О работе Северо-Кавказского крайкома с казаками отец рассказал на Пленуме ЦК. На основе этого опыта было принято постановление о работе с казачеством по всей стране. В нем подчеркивалась необходимость считаться с казачьими традициями. Я думаю, что инициатива Анастаса Ивановича в отношении казаков, а также его успехи по налаживанию отношений между многочисленными народами Северного Кавказа, способствовали росту его авторитета в ЦК партии и переводу его на работу в Москву.
После июльского Пленума ЦК ВКП(б) в 1926 году Микояна пригласил к себе Сталин и сказал, что Политбюро предлагает назначить его на должность наркома внешней и внутренней торговли СССР вместо Л. Б. Каменева. Отец отказался, считая, что не имеет необходимых для этой работы специальных знаний, и он не хотел бы уходить с работы на Северном Кавказе. Сталин настаивал, но отец согласия не дал и уехал в Ростов, рассчитывая, что его выдвижение в наркомы не состоится.
Однако на очередном заседании члены Политбюро проголосовали за освобождение Каменева и назначение А. И. Микояна наркомом внешней и внутренней торговли. Микоян со Сталиным обменялись телеграммами, и отец еще надеялся на пересмотр решения. Однако вскоре телеграммой. сообщили, что решение утверждено всеми членами ЦК и будет опубликовано.
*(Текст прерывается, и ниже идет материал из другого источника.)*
(** ** Total and per-capita value *)

(** C3. For every form, present or not and whatever its entries, the total
    is the sum of the four category values as returned, added from left to
    right with nothing rounded or altered in between: the two are the same
    binary64 value, and they compare equal under [===] whenever the total is
    not NaN. *)
Theorem total_is_sum (form : option FormEntries) :
  let e := calculateEmissions form in
  total e = transport e + electricity e + diet e + waste e
  /\ (is_nan (total e) = false ->
      JS.strict_eq (total e)
        (transport e + electricity e + diet e + waste e) = true).
Proof.
  intros e.
  assert (Hsum : total e = transport e + electricity e + diet e + waste e).
  { subst e. destruct form as [data|]; reflexivity. }
  split; [exact Hsum|].
  rewrite <- Hsum. unfold JS.strict_eq, is_nan. intros Hnan.
  now apply negb_false_iff in Hnan.
Qed.
(** * Text representation notebook: the custom tokenizer and its uses

    Shallow embedding of [1_NLP_Text_Representation.ipynb].  Strings are
    Rocq strings, read as the UTF-8 encodings of Python's [str] values;
    [str.lower] decodes them and applies Unicode's lowercase mapping as
    CPython does.  The spaCy pipeline is an external
    collaborator: [spacy_tokenizer] takes it as an argument [nlp], a
    function from a sentence to its sequence of tokens. *)

From Stdlib Require Import Strings.String Strings.Ascii List Bool Arith Lia.
From Stdlib Require Import ZArith QArith NArith Sorting.Sorted Sorting.Permutation.
Import ListNotations.
Open Scope nat_scope.
Open Scope string_scope.

(** ** Python string primitives *)

Module Unicode.
Local Open Scope N_scope.
Definition linspace (start stop : float) (num : Z) : result (list float) :=
  if (num <? 0)%Z then Raise ValueError
  else
    let div := (num - 1)%Z in
    let delta := (stop - start)%float in
    if (0 <? div)%Z then
      let step := (delta / pyfloat.Z2float div)%float in
      let y :=
        if (step =? 0)%float then
          map (fun i =>
                 (pyfloat.Z2float i / pyfloat.Z2float div * delta + start)
                 %float)
              (np.arange num)
        else
          map (fun i => (pyfloat.Z2float i * step + start)%float)
              (np.arange num) in
      Ok (set_last y stop)
    else
      Ok (map (fun i => (pyfloat.Z2float i * delta + start)%float)
              (np.arange num)).

End np64.

(** ** optools/mesh/uniform.py on floats

    The classes of [uniform] with float parameters: [length] and the three
    views, as base.py and uniform.py compute them, and [points]. *)

Module uniform64.

Import PrimFloat.

Inductive Owned : Set :=
| OwnDivision (division : Z)
| OwnDensity (density : float)
| OwnResolution (resolution : float).

Record UniformMeshLine : Set := mkUniform {
  start : float;
  stop : float;
  owned : Owned;
  binding : option Binding
}.

(** [division = Parameter(default=1000)],
    [density = Parameter(default=1000)],
    [resolution = Parameter(default=1e-3)]. *)
Definition DivisionUniformMeshLine
    (start stop : float) (division : option Z) : UniformMeshLine :=
  mkUniform start stop
    (OwnDivision (match division with Some d => d | None => 1000%Z end))
    None.

Definition DensityUniformMeshLine
    (start stop : float) (density : option float) : UniformMeshLine :=
  mkUniform start stop
    (OwnDensity (match density with Some d => d | None => 1000%float end))
    None.

Definition ResolutionUniformMeshLine
    (start stop : float) (resolution : option float) : UniformMeshLine :=
  mkUniform start stop
    (OwnResolution
       (match resolution with
        | Some r => r
        | None => 0x1.0624dd2f1a9fcp-10%float
        end))
    None.

(** base.py: [length = abs(stop - start)]. *)
Definition length (self : UniformMeshLine) : float :=
  abs (stop self - start self)%float.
(Позже такие вопросы Сталин решал по-другому. В 1939 году подыскивали наркома для вновь созданного наркомата текстильной промышленности. Отец, познакомившийся в Ленинграде с Косыгиным, порекомендовал его Сталину на эту должность и предложил пригласить для беседы. «А зачем беседовать? Напиши постановление о назначении». Как рассказывал Косыгин, приехав по вызову в Москву, он из утренней газеты, купленной на вокзале, узнал о своем назначении наркомом.)
14 августа 1926 года было подписано Постановление ЦИКа о назначении Микояна наркомом внешней и внутренней торговли СССР, а Совнарком ввел его в состав Совета Труда и Обороны. (Я не понимаю, почему отец так долго сопротивлялся, — ведь в нем была очень развита хозяйственная жилка, а уж организатором он всегда был отменным. Но это было для него характерно — ему был совершенно чужд карьеризм, он никогда сам не рвался на высокие должности. Это, по-моему, одна из причин его политического долголетия.)
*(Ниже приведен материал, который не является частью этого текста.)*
(** * Admin dashboard script (static/js/admin.js): a shallow embedding

    The script is jQuery glue: every handler reads a few values from the
    DOM, possibly issues [$.ajax], and patches a few DOM nodes from the
    callback.  Each handler is embedded as a pure function over a record
    holding exactly the DOM nodes it reads or writes; an asynchronous
    request is split into the synchronous part of the handler (which
    returns the values captured by the callbacks' closure) and the
    callback run on completion.  The wall clock ([Date.now()],
    [new Date()]) and the answers of [confirm] are inputs. *)

From Stdlib Require Import ZArith String Ascii List Lia Bool.
From stdpp Require Import base numbers list strings pretty gmap.

Local Open Scope string_scope.
Local Open Scope list_scope.
Local Open Scope Z_scope.

(** ** JavaScript values that reach the handlers *)

Inductive jsval :=
  | VUndefined
  | VString (s : string)
  | VBool (b : bool).

(** [ToString], as applied by a template literal [`${v}`]. *)
Definition ToString (v : jsval) : string :=
  match v with
  | VUndefined => "undefined"
  | VString s => s
  | VBool true => "true"
  | VBool false => "false"
  end.

(** Integers are rendered in decimal, as [String(n)] does for every
    integral Number below 1e21; time values stay below 8.64e15. *)
Definition num_to_string (n : Z) : string := pretty n.

(** The two ways [$.ajax] completes: the [success] callback receives the
    parsed response, the [error] callback receives [errorThrown]. *)
Inductive ajax_result (R : Type) :=
  | Success (response : R)
  | Error (error : string).
Arguments Success {R} response.
Arguments Error {R} error.

(** The object bound to [this] inside a callback.  A handler installed
    with [.on] runs with [this] bound to the element that triggered the
    event.  The callbacks of [$.ajax] run with [this] bound to the
    [context] option when the call supplies one, and to the settings
    object of the call otherwise ([callbackContext = s.context || s]). *)
Inductive jq_target :=
  | Element
  | AjaxSettings.

Definition callbackContext (context : option jq_target) : jq_target :=
  match context with
  | Some c => c
  | None => AjaxSettings
  end.

(** Own properties of a plain JavaScript object. *)
Abbreviation js_object := (gmap string jsval).

(** ** Class lists, as [removeClass] and [addClass] treat them *)

Definition removeClass (names : list string) (cls : list string) : list string :=
  filter (fun c => c ∉ names) cls.

Definition addClass (name : string) (cls : list string) : list string :=
  if decide (name ∈ cls) then cls else cls ++ [name].

(** ** Toast notifications (showToast) *)

Module Toast.

Record toast := {
  toast_id : string;
  toast_title : string;
  toast_message : string;
  toast_type : string;
  toast_shown : bool
}.

(** [#toastContainer]: absent until the first toast, then the list of its
    children in document order. *)
Record toast_dom := {
  container_exists : bool;
  container : list toast
}.

Definition no_toasts : toast_dom :=
  {| container_exists := false; container := [] |}.

Definition toastId (now : Z) : string := "toast-" +:+ num_to_string now.

(** [new bootstrap.Toast(document.getElementById(id)).show()]:
    [getElementById] returns the first element carrying the id. *)
Fixpoint show_first (id : string) (ts : list toast) : list toast :=
  match ts with
  | [] => []
  | t :: rest =>
      if String.eqb (toast_id t) id
      then {| toast_id := toast_id t; toast_title := toast_title t;
              toast_message := toast_message t; toast_type := toast_type t;
              toast_shown := true |} :: rest
      else t :: show_first id rest
  end.

(** [showToast(title, message, type)] with [Date.now() = now].  Title and
    message are kept as the texts the call passes: this is what the
    markup built at lines 218-228 displays when they carry no markup of
    their own (no [<], no [&]); a text that carries tags is parsed with
    the rest and falls outside this definition. *)
Definition showToast (title : string) (message : jsval) (type : string)
    (now : Z) (dom : toast_dom) : toast_dom :=
  let toastId := toastId now in
  let toastHtml :=
    {| toast_id := toastId; toast_title := title;
       toast_message := ToString message; toast_type := type;
       toast_shown := false |} in
  {| container_exists := true;
     container := show_first toastId (container dom ++ [toastHtml]) |}.

(** The handler of [hidden.bs.toast] removes the toast that was hidden. *)
Fixpoint remove_first (id : string) (ts : list toast) : list toast :=
  match ts with
  | [] => []
  | t :: rest =>
      if String.eqb (toast_id t) id then rest else t :: remove_first id rest
  end.

Definition hidden (id : string) (dom : toast_dom) : toast_dom :=
  {| container_exists := container_exists dom;
     container := remove_first id (container dom) |}.

(** What a toast displays: title, message and severity. *)
Definition toast_content (t : toast) : string * string * string :=
  (toast_title t, toast_message t, toast_type t).

Definition toast_log (dom : toast_dom) : list (string * string * string) :=
  map toast_content (container dom).

(** One [showToast] call of a page session, with the clock it reads. *)
Record call := {
  call_now : Z;
  call_title : string;
  call_message : jsval;
  call_type : string
}.

Definition run_call (dom : toast_dom) (c : call) : toast_dom :=
  showToast (call_title c) (call_message c) (call_type c) (call_now c) dom.

Definition run_session (calls : list call) (dom : toast_dom) : toast_dom :=
  fold_left run_call calls dom.


End Toast.

Import Toast.

(** [String.prototype.toUpperCase] on ASCII text: the letters [a] to [z]
    go to [A] to [Z] and every other character stays.  On a text with
    other letters JavaScript maps those too; such texts fall outside
    this definition. *)
Definition upper_ascii (c : ascii) : ascii :=
  let n := nat_of_ascii c in
  if (Nat.leb 97 n && Nat.leb n 122)%bool then ascii_of_nat (n - 32) else c.

Fixpoint toUpperCase (s : string) : string :=
  match s with
  | EmptyString => EmptyString
  | String c rest => String (upper_ascii c) (toUpperCase rest)
  end.

(** ** Update order status (the [.update-status] change handler) *)

Module UpdateStatus.

(** The [.status-text] element: either plain text, or the spinner
    followed by the text "Updating...". *)
Record label := {
  label_spinner : bool;
  label_text : string
}.

Record page := {
  order_id : jsval;                (* $(select).data('order-id') *)
  select_options : list string;    (* values of the select's options *)
  select_value : string;           (* $(select).val() *)
  original_status : jsval;         (* $(select).data('original-status') *)
  status_text : label;             (* $(select).parent().find('.status-text') *)
  badge_classes : list string;     (* #status-badge-<orderId> *)
  badge_text : string;
  settings : js_object;            (* own properties written on the settings
                                      object of the pending $.ajax call *)
  toasts : toast_dom
}.

Record response := {
  success : bool;
  new_status : string;
  message : jsval
}.

(** The settings passed to [$.ajax] together with the constants captured
    by the closures of its callbacks.  No [context] is passed. *)
Record request := {
  url : string;
  type : string;
  data_status : string;
  context : option jq_target;
  originalStatus : string
}.

Definition set_select_value (v : string) (p : page) : page :=
  {| order_id := order_id p; select_options := select_options p;
     select_value := v; original_status := original_status p;
     status_text := status_text p; badge_classes := badge_classes p;
     badge_text := badge_text p; settings := settings p; toasts := toasts p |}.

Definition set_status_text (l : label) (p : page) : page :=
  {| order_id := order_id p; select_options := select_options p;
     select_value := select_value p; original_status := original_status p;
     status_text := l; badge_classes := badge_classes p;
     badge_text := badge_text p; settings := settings p; toasts := toasts p |}.

Definition set_badge (cls : list string) (txt : string) (p : page) : page :=
  {| order_id := order_id p; select_options := select_options p;
     select_value := select_value p; original_status := original_status p;
     status_text := status_text p; badge_classes := cls;
     badge_text := txt; settings := settings p; toasts := toasts p |}.

Definition set_settings (s : js_object) (p : page) : page :=
  {| order_id := order_id p; select_options := select_options p;
     select_value := select_value p; original_status := original_status p;
     status_text := status_text p; badge_classes := badge_classes p;
     badge_text := badge_text p; settings := s; toasts := toasts p |}.

Definition set_toasts (t : toast_dom) (p : page) : page :=
  {| order_id := order_id p; select_options := select_options p;
     select_value := select_value p; original_status := original_status p;
     status_text := status_text p; badge_classes := badge_classes p;
     badge_text := badge_text p; settings := settings p; toasts := t |}.

(** [$(this).data('original-status')]: an element answers from its
    [data-original-status] attribute; on the settings object nothing was
    ever stored, so the answer is [undefined]. *)
Definition jq_data_original_status (this : jq_target) (p : page) : jsval :=
  match this with
  | Element => original_status p
  | AjaxSettings => VUndefined
  end.

(** Assigning a value to a select: the option with that value becomes
    selected; when there is none ([undefined] included) no option is
    selected and the value reads as the empty string. *)
Definition select_assign (options : list string) (v : jsval) : string :=
  match v with
  | VString s => if decide (s ∈ options) then s else ""
  | _ => ""
  end.

(** [$(this).val(v)]: [val] skips every wrapped object that is not an
    element node. *)
Definition jq_val (this : jq_target) (v : jsval) (p : page) : page :=
  match this with
  | Element => set_select_value (select_assign (select_options p) v) p
  | AjaxSettings => p
  end.

(** [originalText.text(s)] and
    [originalText.html('<span class=spinner-border ...></span> Updating...')]. *)
Definition text (s : string) : label :=
  {| label_spinner := false; label_text := s |}.

Definition updating : label :=
  {| label_spinner := true; label_text := " Updating..." |}.

(** Lines 62-67: the colour of the badge. *)
Definition badgeClass (new_status : string) : string :=
  if String.eqb new_status "pending" then "bg-primary"
  else if String.eqb new_status "processing" then "bg-warning"
  else if String.eqb new_status "confirmed" then "bg-info"
  else if String.eqb new_status "delivered" then "bg-success"
  else if String.eqb new_status "cancelled" then "bg-danger"
  else "bg-secondary".

(** The user picks another option; the [change] event then fires. *)
Definition user_select (v : string) (p : page) : page :=
  set_select_value v p.

(** Lines 38-52: the synchronous part of the handler, up to [$.ajax]. *)
Definition on_change (p : page) : page * request :=
  let orderId := order_id p in
  let newStatus := select_value p in
  let url := "/dashboard/orders/" +:+ ToString orderId +:+ "/update-status" in
  let originalStatus := label_text (status_text p) in
  let p := set_status_text updating p in
  (set_settings ∅ p,
   {| url := url; type := "POST"; data_status := newStatus;
      context := None; originalStatus := originalStatus |}).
В личном архиве отца я видел его записку в бытность наркомом торговли, представленную в сентябре 1930 года В. М. Молотову о специалистах наркомата за границей, которых комиссия по чистке хотела отозвать, так как «долго сидят за границей». Анастас Иванович писал:
«Если бы долгое пребывание за границей вызвало их разложение и др., я бы целиком согласился, но, раз этих данных нет, долголетний опыт работы за границей является фактом положительным, а не отрицательным».
Есть также записка того же года заместителя отца, Кисина, в которой говорится о необходимости использовать зарубежный опыт в капитальном строительстве объектов пищевой промышленности. И далее:
«После концентрации пищевой промышленности НКТоргом впервые поставлен вопрос о широком привлечении иностранной техпомощи. Тов. Микояном утвержден план привлечения из-за границы 75 иностранных инженеров — специалистов в разных областях».
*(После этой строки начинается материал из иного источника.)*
(** * Kalshi trader: registry schema, reference strategy, API client, dashboard

    A shallow embedding of the parts of the trading system that its
    specification talks about:

    - [Json]: JSON documents, as the JSONB columns and the HTTP bodies
      carry them;
    - [Strategy]: the built-in "high-confidence expiry" rule;
    - [Sql]: the [strategies] and [decisions] tables of the schema
      script, with their constraints and the seed row;
    - [Registry]: create and update on strategy records;
    - [Api]: the frontend client ([req] and the [api] object);
    - [Dashboard]: the refresh cycle and the portfolio figures of [App];
    - [Snapshots]: the [portfolio_snapshots] table;
    - [View] and [Forms]: the helpers, the badges and the forms of the
      dashboard.

    The prices of the rule and the NUMERIC columns are exact rationals
    ([Q]); the figures of the dashboard are binary64 numbers ([float]),
    as JavaScript computes them. *)

From Stdlib Require Import ZArith QArith Qround Lia.
From Stdlib Require Import Lqa.
From Stdlib Require Import Floats.
From stdpp Require Import gmap strings list pretty.

(* ===================================================================== *)
(** ** JSON documents *)
(* ===================================================================== *)

Module Json.

#[warnings="-register-all"]
Inductive JSON : Type :=
| JNull
| JBool (b : bool)
| JNum (q : Q)
| JStr (s : string)
| JArr (items : list JSON)
| JObj (fields : gmap string JSON).

(** Own property of an object; [None] stands for [undefined]. *)
Definition get (k : string) (v : JSON) : option JSON :=
  match v with
  | JObj fields => fields !! k
  | _ => None
  end.

Definition get_num (k : string) (v : JSON) : option Q :=
  match get k v with
  | Some (JNum q) => Some q
  | _ => None
  end.

Definition get_str (k : string) (v : JSON) : option string :=
  match get k v with
  | Some (JStr s) => Some s
  | _ => None
  end.

(** JavaScript truthiness of a parsed JSON value. *)
Definition truthy (v : JSON) : bool :=
  match v with
  | JNull => false
  | JBool b => b
  | JNum q => negb (Qeq_bool q 0%Q)
  | JStr s => negb (String.eqb s "")
  | JArr _ | JObj _ => true
  end.

(** The empty document, ['{}']. *)
Definition empty_object : JSON := JObj ∅.

End Json.

(* ===================================================================== *)
(** ** The built-in reference strategy *)
(* ===================================================================== *)

Module Strategy.
Import Json.

Inductive Action := Buy | Skip | ActError.
Inductive Side := Yes | No.

(** [TradeSignal], with the optional context fields of the contract. *)
Record TradeSignal := {
  action : Action;
  reason : string;
  side : option Side;
  contractPrice : option Q;
  secondsRemaining : option Z;
  portfolioCash : option Q;
  positionSize : option Q;
  contracts : option Z;
  orderId : option string;
}.

Definition bare_signal (a : Action) (why : string) : TradeSignal :=
  {| action := a; reason := why; side := None; contractPrice := None;
     secondsRemaining := None; portfolioCash := None; positionSize := None;
     contracts := None; orderId := None |}.

(** The typed shape of the configuration document of the seed row. *)
Record Config := {
  market_series : string;
  interval_minutes : Q;
  min_price_threshold : Q;
  max_seconds_remaining : Q;
  position_pct : Q;
}.

(** Modelled from the spec: the strategy's own validation of its
    configuration document (the strategy class is not part of the
    sources at hand).  Each of the five keys of the seed document must
    be present with the type the seed gives it. *)
Definition parse_config (doc : JSON) : option Config :=
  series ← get_str "market_series" doc;
  interval ← get_num "interval_minutes" doc;
  threshold ← get_num "min_price_threshold" doc;
  ceiling ← get_num "max_seconds_remaining" doc;
  pct ← get_num "position_pct" doc;
  Some {| market_series := series; interval_minutes := interval;
          min_price_threshold := threshold; max_seconds_remaining := ceiling;
          position_pct := pct |}.

(** What the exchange reports about the open market. *)
Record Market := {
  ticker : string;
  yes_price : Q;
  no_price : Q;
  seconds_remaining : Z;
  close_time : string;
}.

Record ExchangeError := { status : Z; body : string }.

Inductive Lookup :=
| LookupFailed (e : ExchangeError)
| NoOpenMarket
| OpenMarket (m : Market).

Record Order := {
  order_ticker : string;
  order_side : Side;
  order_count : Z;
  order_price : Q;
}.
Должен сказать, что отец всегда очень ценил квалифицированных профессионалов — знатоков своего дела. Примеров этому множество. Можно упомянуть, например, что до 1930 года, то есть до того как пищевая промышленность была объединена и затем вошла в наркомат снабжения, наркомом которого стал отец, в стране не было ни одного пищевого высшего учебного заведения, а к 1933 году уже стало 32 втуза и больше ста техникумов.